- Native name: הפיגוע בגלידריה בכיכר ציון
- Location: 31°46′55″N 35°13′10″E﻿ / ﻿31.781943°N 35.219358°E Zion Square, Jaffa Road, Jerusalem
- Date: 13 November 1975; 50 years ago c. 7:00 pm
- Weapon: Explosive device
- Deaths: 7 civilians
- Injured: 42 civilians
- Perpetrators: DFLP and Fatah claimed responsibility

= Zion Square ice cream shop bombing =

1975 incident in Jerusalem

On 13 November 1975, a bomb exploded outside an ice-cream parlor in Jerusalem.

The bomb had been placed in a baggage cart by Arab militants and exploded outside an ice cream shop in Zion Square on Jaffa Road at around 7:00 pm. Many storefronts were damaged. Six teenagers were killed that night, and another died the next day. Including three boys and three girls. 42 people were injured, including two tourists from the United States and Netherlands, all of which were treated at the Shaare Zedek Medical Center.

Two Lebanon-based Palestinian groups, Fatah and the Democratic Front for the Liberation of Palestine claimed responsibility for the attack, which happened three days after United Nations General Assembly Resolution 3379 was passed, and on the anniversary of Yasser Arafat's speech to the United Nations.
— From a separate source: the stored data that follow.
(** X28: after any series of connection checks, the attempt counter is
    the number of failed checks since the last check that the core system
    answered with status 200 (another 2xx status counts as a failure); the
    service is connected exactly when the last check was such a success,
    and the time of the last health check is the time of that success. *)
Theorem connectionAttempts_count_failures (checks : list (Z * Answer)) :
  let s := verifyAll checks (setupHttpClient constructor) in
  exists before failures,
    checks = before ++ failures
    /\ Forall (fun c => snd c <> Responded 200) failures
    /\ (before = [] \/ exists b c, before = b ++ [c] /\ snd c = Responded 200)
    /\ connectionAttempts s = Z.of_nat (length failures)
    /\ (isConnected s = true <-> failures = [] /\ before <> [])
    /\ lastHealthCheck s = fst <$> last before.
Proof.
  induction checks as [|c checks IH] using rev_ind.
  - exists [], []. simpl. repeat split; try done. by left. by intros [_ ?].
  - destruct IH as (before & failures & -> & Hfail & Hbefore & Hcount & Hconn & Hlast).
    unfold verifyAll. rewrite foldl_app. cbn [foldl].
    fold (verifyAll (before ++ failures) (setupHttpClient constructor)).
    set (s := verifyAll (before ++ failures) (setupHttpClient constructor)) in *.
    assert (httpClient s = true) as Hclient.
    { subst s. generalize (before ++ failures). intros l.
      induction l as [|x l IHl] using rev_ind; [done|].
      unfold verifyAll. rewrite foldl_app. cbn [foldl].
      by apply verifyConnection_step. }
    destruct (verifyConnection_step (fst c) (snd c) s Hclient) as (_ & Hok & Hko).
    destruct (decide (snd c = Responded 200)) as [Hsucc|Hfailed].
    + destruct (Hok Hsucc) as (H1 & H2 & H3).
      exists ((before ++ failures) ++ [c]), []. rewrite app_nil_r.
      split; [done|]. split; [by apply Forall_nil|]. split; [right; eauto|].
      split; [by rewrite H2|]. split.
      * split; [intros _|done]. split; [done|]. by intros [_ [=]]%app_eq_nil.
      * by rewrite H3, last_snoc.
    + destruct (Hko Hfailed) as (H1 & H2 & H3).
      exists before, (failures ++ [c]). rewrite app_assoc.
      split; [done|]. split.
      { apply Forall_app. split; [done|]. by apply Forall_singleton. }
      split; [done|]. split.
      { rewrite H2, Hcount, length_app. simpl. lia. }
      split.
      * rewrite H1. split; [discriminate|]. by intros [[_ [=]]%app_eq_nil _].
      * by rewrite H3.
Qed.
According to historian Richard J. Chasdi the attack was perpetrated by Fatah and was intentionally meant to coincide with the speech's anniversary. Wafa described the bombing as "a heroic and daring operation" which had caused "[a] large number of casualties among the settlers... according to preliminary estimates 20 were killed and 50 wounded, most seriously."

== See also ==

- Zion Square refrigerator bombing – which occurred on 4 July 1975.